(Collected data)
(** * Analytics core of the Kalshi dashboard (api/stats.js, api/correlation.js)

    A shallow embedding of the pure numeric functions of the dashboard:
    [computeSpread], [computeMomentum], [detectArbitrage],
    [computeVolumeAnalysis], [computeDivergence] (api/stats.js) and
    [pearsonCorrelation], [normalizeSeries], [extractKeywords],
    [keywordSimilarity], [computeRelatedness] (api/correlation.js, whose
    text stands at the end of components/Scanner.jsx); and of what the
    components compute with them: the market list, the arbitrage scan, the
    reference lookup, the ranking and the sorted view of
    components/Scanner.jsx, the related markets of the chart (App.jsx), the
    categories, the filters and the sort state of
    components/MarketTable.jsx, and the paging loop of api/kalshi.js.

    Every function is written once, over an interface [JSNumber] of the
    operations the source applies to JavaScript numbers.  The interface has
    two instances:
    - [float], the kernel's binary64 numbers, which are JavaScript's Number
      type: the functions run on them with [vm_compute] and give what the
      program gives, rounding included;
    - [R], the exact real numbers: the functions with rounding error left
      out, where the algebraic laws of the analytics are proved. *)

From Stdlib Require Import Floats.PrimFloat Floats.SpecFloat Floats.FloatOps.
From Stdlib Require Import ZArith List String Ascii Bool Lia Lra.
From Stdlib Require Import Reals.
From Stdlib Require Import DecimalString.
From Stdlib Require Import Permutation Sorted.
Import ListNotations.

(** ** The number interface *)

Class JSNumber (A : Type) : Type := {
  ofZ : Z -> A;                (* an integer literal, a length or a loop index *)
  add : A -> A -> A;
  sub : A -> A -> A;
  mul : A -> A -> A;
  div : A -> A -> A;
  ltb : A -> A -> bool;        (* [x < y]; [x > y] is [ltb y x] *)
  eqb : A -> A -> bool;        (* [x === y] on numbers *)
  Math_abs : A -> A;
  Math_sqrt : A -> A;
  Math_min2 : A -> A -> A;     (* Math.min of two arguments *)
  Math_max2 : A -> A -> A;     (* Math.max of two arguments *)
  Math_round : A -> A;
  toFixed0 : A -> string       (* [x.toFixed(0)] *)
}.

Declare Scope js_scope.
Delimit Scope js_scope with js.
Infix "+" := add : js_scope.
Infix "-" := sub : js_scope.
Infix "*" := mul : js_scope.
Infix "/" := div : js_scope.
Notation "x <? y" := (ltb x y) : js_scope.
Notation "x >? y" := (ltb y x) : js_scope.
Notation "x === y" := (eqb x y) (at level 70, no associativity) : js_scope.

(** Decimal digits of an integer, as [Number.prototype.toString] and
    [toFixed] print them. *)
Definition digits (z : Z) : string :=
  NilZero.string_of_uint (N.to_uint (Z.to_N z)).

(** *** Binary64 *)

Module F64.

(** The double nearest to an integer: below 2^53 in magnitude the integer
    itself, converted by the primitive conversion; the rounding of the
    format beyond. *)
Definition ofZ (z : Z) : PrimFloat.float :=
  if (Z.abs z <? 9007199254740992)%Z then
    let f := PrimFloat.of_uint63 (Uint63Axioms.of_Z (Z.abs z)) in
    if (z <? 0)%Z then PrimFloat.opp f else f
  else SF2Prim (binary_normalize prec emax z 0 false).

(** floor(x + 1/2) of a finite non-zero double with a fractional part,
    computed exactly on its mantissa [m] and exponent [e < 0]. *)
Definition half_up (s : bool) (m : positive) (e : Z) : Z :=
  let v := if s then Z.neg m else Z.pos m in
  ((2 * v + 2 ^ (- e)) / 2 ^ (1 - e))%Z.

(** ECMAScript Math.round: a value that is not finite or is integral is
    returned unchanged; otherwise floor(x + 1/2), with -0 for a negative
    argument that rounds to zero. *)
Definition round (x : PrimFloat.float) : PrimFloat.float :=
  match Prim2SF x with
  | S754_finite s m e =>
      if (0 <=? e)%Z then x
      else
        let z := half_up s m e in
        if (z =? 0)%Z then (if s then PrimFloat.neg_zero else PrimFloat.zero) else ofZ z
  | _ => x
  end.

(** ECMAScript Math.min and Math.max on two arguments: NaN if either is
    NaN, and -0 counts as smaller than +0. *)
Definition min2 (x y : PrimFloat.float) : PrimFloat.float :=
  if PrimFloat.is_nan x then x else if PrimFloat.is_nan y then y
  else if PrimFloat.ltb x y then x
  else if PrimFloat.ltb y x then y
  else if PrimFloat.get_sign x then x else y.

Definition max2 (x y : PrimFloat.float) : PrimFloat.float :=
  if PrimFloat.is_nan x then x else if PrimFloat.is_nan y then y
  else if PrimFloat.ltb x y then y
  else if PrimFloat.ltb y x then x
  else if PrimFloat.get_sign x then y else x.

(** [x.toFixed(0)] for a double below 10^21 in magnitude: the sign, then
    the digits of the integer nearest to |x| (the larger one on a tie).
    At 10^21 and above the program prints an exponent form, which no
    caller in the analytics reaches (the only argument is a percentage). *)
Definition toFixed0 (x : PrimFloat.float) : string :=
  match Prim2SF x with
  | S754_nan => "NaN"
  | S754_infinity s => if s then "-Infinity" else "Infinity"
  | S754_zero _ => "0"
  | S754_finite s m e =>
      let n := if (0 <=? e)%Z then (Z.pos m * 2 ^ e)%Z else half_up false m e in
      ((if s then "-" else "") ++ digits n)%string
  end.

End F64.

#[export] Instance float_JSNumber : JSNumber PrimFloat.float := {
  ofZ := F64.ofZ;
  add := PrimFloat.add;
  sub := PrimFloat.sub;
  mul := PrimFloat.mul;
  div := PrimFloat.div;
  ltb := PrimFloat.ltb;
  eqb := PrimFloat.eqb;
  Math_abs := PrimFloat.abs;
  Math_sqrt := PrimFloat.sqrt;
  Math_min2 := F64.min2;
  Math_max2 := F64.max2;
  Math_round := F64.round;
  toFixed0 := F64.toFixed0
}.

(** *** Exact reals *)

Module Exact.

Definition ltb (x y : R) : bool := if Rlt_dec x y then true else false.
Definition eqb (x y : R) : bool := if Req_dec_T x y then true else false.

(** floor(x + 1/2). *)
Definition roundZ (x : R) : Z := Int_part (x + / 2).
Definition round (x : R) : R := IZR (roundZ x).

Definition toFixed0 (x : R) : string :=
  if Rlt_dec x 0 then ("-" ++ digits (roundZ (- x)))%string
  else digits (roundZ x).

End Exact.

#[export] Instance R_JSNumber : JSNumber R := {
  ofZ := IZR;
  add := Rplus;
  sub := Rminus;
  mul := Rmult;
  div := Rdiv;
  ltb := Exact.ltb;
  eqb := Exact.eqb;
  Math_abs := Rabs;
  Math_sqrt := sqrt;
  Math_min2 := Rmin;
  Math_max2 := Rmax;
  Math_round := Exact.round;
  toFixed0 := Exact.toFixed0
}.

(** ** api/stats.js *)

Section Stats.

Context {A : Type} `{JSNumber A}.
Local Open Scope string_scope.
Local Open Scope js_scope.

Work item – Where a line of the entries contains the word "loop", count it, then state the total and nothing else.

Reply to the task – 2